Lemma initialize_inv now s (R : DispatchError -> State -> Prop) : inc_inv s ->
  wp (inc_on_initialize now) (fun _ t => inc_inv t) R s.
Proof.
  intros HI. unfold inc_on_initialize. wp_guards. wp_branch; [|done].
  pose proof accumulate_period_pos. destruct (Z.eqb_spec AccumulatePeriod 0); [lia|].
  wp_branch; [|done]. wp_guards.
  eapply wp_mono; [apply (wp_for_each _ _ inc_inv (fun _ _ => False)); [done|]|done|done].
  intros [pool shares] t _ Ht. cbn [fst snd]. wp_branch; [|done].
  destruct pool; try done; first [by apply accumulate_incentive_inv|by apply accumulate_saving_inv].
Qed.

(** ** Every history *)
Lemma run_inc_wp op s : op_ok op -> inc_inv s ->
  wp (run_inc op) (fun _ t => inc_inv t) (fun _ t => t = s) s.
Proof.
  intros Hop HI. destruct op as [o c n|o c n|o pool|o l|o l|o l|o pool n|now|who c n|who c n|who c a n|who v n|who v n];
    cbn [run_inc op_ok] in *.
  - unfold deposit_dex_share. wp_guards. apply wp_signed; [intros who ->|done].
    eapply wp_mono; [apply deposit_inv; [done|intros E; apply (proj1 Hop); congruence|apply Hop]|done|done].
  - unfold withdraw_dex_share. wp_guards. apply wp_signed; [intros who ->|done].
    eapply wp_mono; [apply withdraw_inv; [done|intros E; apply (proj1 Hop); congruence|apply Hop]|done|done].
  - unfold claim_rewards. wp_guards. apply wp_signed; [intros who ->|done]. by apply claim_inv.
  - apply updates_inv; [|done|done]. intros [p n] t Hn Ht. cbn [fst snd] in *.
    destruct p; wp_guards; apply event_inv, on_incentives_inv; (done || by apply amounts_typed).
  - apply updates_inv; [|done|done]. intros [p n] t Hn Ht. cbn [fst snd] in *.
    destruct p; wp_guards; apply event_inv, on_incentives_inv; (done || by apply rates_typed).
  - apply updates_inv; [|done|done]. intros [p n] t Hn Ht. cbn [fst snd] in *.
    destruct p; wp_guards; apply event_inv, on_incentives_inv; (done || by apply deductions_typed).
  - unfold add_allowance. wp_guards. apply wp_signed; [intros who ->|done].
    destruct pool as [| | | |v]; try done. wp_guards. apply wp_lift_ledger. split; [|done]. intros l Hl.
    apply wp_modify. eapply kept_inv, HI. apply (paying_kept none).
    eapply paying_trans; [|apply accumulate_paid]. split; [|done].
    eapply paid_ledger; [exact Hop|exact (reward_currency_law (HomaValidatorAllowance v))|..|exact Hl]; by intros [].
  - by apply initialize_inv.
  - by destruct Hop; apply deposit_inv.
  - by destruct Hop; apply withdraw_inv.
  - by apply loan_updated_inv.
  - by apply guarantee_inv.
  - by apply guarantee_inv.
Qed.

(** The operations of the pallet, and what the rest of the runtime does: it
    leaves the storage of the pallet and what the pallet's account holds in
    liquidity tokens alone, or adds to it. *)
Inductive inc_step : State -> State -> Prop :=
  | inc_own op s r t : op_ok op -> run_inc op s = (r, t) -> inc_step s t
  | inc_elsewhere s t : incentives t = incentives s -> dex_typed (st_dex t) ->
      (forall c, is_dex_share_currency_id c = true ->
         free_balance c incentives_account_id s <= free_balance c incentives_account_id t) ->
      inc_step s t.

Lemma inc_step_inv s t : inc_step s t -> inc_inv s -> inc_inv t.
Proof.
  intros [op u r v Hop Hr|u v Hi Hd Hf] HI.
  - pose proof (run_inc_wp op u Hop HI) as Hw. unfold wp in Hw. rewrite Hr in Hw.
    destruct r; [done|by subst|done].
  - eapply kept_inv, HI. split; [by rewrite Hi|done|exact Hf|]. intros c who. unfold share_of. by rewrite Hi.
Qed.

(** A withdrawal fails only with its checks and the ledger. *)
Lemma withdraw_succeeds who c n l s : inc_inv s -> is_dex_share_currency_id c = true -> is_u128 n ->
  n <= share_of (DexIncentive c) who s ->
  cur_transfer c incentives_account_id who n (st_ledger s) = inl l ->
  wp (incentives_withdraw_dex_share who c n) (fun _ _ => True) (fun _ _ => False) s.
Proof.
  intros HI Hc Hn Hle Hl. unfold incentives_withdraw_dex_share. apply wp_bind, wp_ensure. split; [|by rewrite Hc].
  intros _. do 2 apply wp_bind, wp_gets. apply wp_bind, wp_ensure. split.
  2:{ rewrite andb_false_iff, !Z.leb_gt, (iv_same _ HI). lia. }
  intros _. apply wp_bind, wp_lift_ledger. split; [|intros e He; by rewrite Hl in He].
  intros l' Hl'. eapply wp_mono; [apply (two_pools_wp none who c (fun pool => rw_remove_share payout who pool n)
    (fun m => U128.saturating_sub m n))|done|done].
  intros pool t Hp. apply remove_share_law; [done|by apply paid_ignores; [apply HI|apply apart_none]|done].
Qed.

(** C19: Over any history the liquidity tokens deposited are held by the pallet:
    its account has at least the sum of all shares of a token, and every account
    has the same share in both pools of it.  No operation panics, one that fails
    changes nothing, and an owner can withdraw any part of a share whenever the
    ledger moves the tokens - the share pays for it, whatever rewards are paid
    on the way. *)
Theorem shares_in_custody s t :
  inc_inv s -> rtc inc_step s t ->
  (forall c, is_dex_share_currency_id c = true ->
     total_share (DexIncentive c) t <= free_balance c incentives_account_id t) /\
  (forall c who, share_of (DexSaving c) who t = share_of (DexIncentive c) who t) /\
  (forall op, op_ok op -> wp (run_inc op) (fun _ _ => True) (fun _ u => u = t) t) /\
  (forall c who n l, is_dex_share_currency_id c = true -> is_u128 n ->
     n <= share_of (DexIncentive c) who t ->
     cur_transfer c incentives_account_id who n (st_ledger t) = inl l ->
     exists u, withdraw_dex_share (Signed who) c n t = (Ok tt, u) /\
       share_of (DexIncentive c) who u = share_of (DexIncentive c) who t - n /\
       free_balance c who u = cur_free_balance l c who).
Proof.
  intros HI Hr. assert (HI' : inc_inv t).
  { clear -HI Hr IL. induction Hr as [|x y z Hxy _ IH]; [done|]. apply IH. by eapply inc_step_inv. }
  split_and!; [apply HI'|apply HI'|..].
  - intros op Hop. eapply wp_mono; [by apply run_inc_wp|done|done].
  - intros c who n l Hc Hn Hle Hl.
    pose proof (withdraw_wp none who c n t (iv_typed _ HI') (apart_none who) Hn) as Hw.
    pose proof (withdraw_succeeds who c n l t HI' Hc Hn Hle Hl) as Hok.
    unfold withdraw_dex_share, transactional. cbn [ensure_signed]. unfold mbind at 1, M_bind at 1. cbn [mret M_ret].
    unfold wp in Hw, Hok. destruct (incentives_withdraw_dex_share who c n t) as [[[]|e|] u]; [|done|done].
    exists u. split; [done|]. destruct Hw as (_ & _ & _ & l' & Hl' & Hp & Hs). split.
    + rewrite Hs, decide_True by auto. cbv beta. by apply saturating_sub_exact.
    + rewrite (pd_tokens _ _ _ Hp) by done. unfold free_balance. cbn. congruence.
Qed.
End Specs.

--

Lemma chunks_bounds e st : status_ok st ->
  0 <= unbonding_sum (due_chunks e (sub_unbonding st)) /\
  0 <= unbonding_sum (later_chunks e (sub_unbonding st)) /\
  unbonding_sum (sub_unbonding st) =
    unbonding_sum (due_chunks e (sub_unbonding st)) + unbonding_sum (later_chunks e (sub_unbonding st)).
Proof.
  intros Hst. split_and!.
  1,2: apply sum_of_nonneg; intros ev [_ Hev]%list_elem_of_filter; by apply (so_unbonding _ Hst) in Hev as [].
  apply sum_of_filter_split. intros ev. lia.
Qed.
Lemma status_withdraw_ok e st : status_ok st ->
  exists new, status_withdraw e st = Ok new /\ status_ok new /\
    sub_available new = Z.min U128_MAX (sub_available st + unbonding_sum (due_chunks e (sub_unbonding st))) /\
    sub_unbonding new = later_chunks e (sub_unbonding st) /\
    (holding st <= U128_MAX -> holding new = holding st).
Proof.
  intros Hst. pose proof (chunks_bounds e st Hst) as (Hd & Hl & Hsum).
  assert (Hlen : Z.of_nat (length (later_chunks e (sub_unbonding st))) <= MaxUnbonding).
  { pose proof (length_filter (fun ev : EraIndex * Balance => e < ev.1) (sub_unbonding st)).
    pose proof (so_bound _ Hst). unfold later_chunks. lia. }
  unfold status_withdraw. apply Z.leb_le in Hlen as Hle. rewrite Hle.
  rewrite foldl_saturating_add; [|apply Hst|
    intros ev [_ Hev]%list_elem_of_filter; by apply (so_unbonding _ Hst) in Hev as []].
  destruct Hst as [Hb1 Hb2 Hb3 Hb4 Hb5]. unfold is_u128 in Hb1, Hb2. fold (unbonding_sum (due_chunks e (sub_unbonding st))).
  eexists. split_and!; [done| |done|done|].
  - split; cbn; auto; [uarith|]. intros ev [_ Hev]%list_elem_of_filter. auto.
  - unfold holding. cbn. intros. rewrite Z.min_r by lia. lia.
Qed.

WORK REQUIRED »
Every line from the line containing "exists u, withdraw_dex_share" through the line containing "by apply saturating_sub_exact." in the records above must be retyped exactly. Leave out the rest.

ANSWER FOR THE TASK »
     exists u, withdraw_dex_share (Signed who) c n t = (Ok tt, u) /\
       share_of (DexIncentive c) who u = share_of (DexIncentive c) who t - n /\
       free_balance c who u = cur_free_balance l c who).
Proof.
  intros HI Hr. assert (HI' : inc_inv t).
  { clear -HI Hr IL. induction Hr as [|x y z Hxy _ IH]; [done|]. apply IH. by eapply inc_step_inv. }
  split_and!; [apply HI'|apply HI'|..].
  - intros op Hop. eapply wp_mono; [by apply run_inc_wp|done|done].
  - intros c who n l Hc Hn Hle Hl.
    pose proof (withdraw_wp none who c n t (iv_typed _ HI') (apart_none who) Hn) as Hw.
    pose proof (withdraw_succeeds who c n l t HI' Hc Hn Hle Hl) as Hok.
    unfold withdraw_dex_share, transactional. cbn [ensure_signed]. unfold mbind at 1, M_bind at 1. cbn [mret M_ret].
    unfold wp in Hw, Hok. destruct (incentives_withdraw_dex_share who c n t) as [[[]|e|] u]; [|done|done].
    exists u. split; [done|]. destruct Hw as (_ & _ & _ & l' & Hl' & Hp & Hs). split.
    + rewrite Hs, decide_True by auto. cbv beta. by apply saturating_sub_exact.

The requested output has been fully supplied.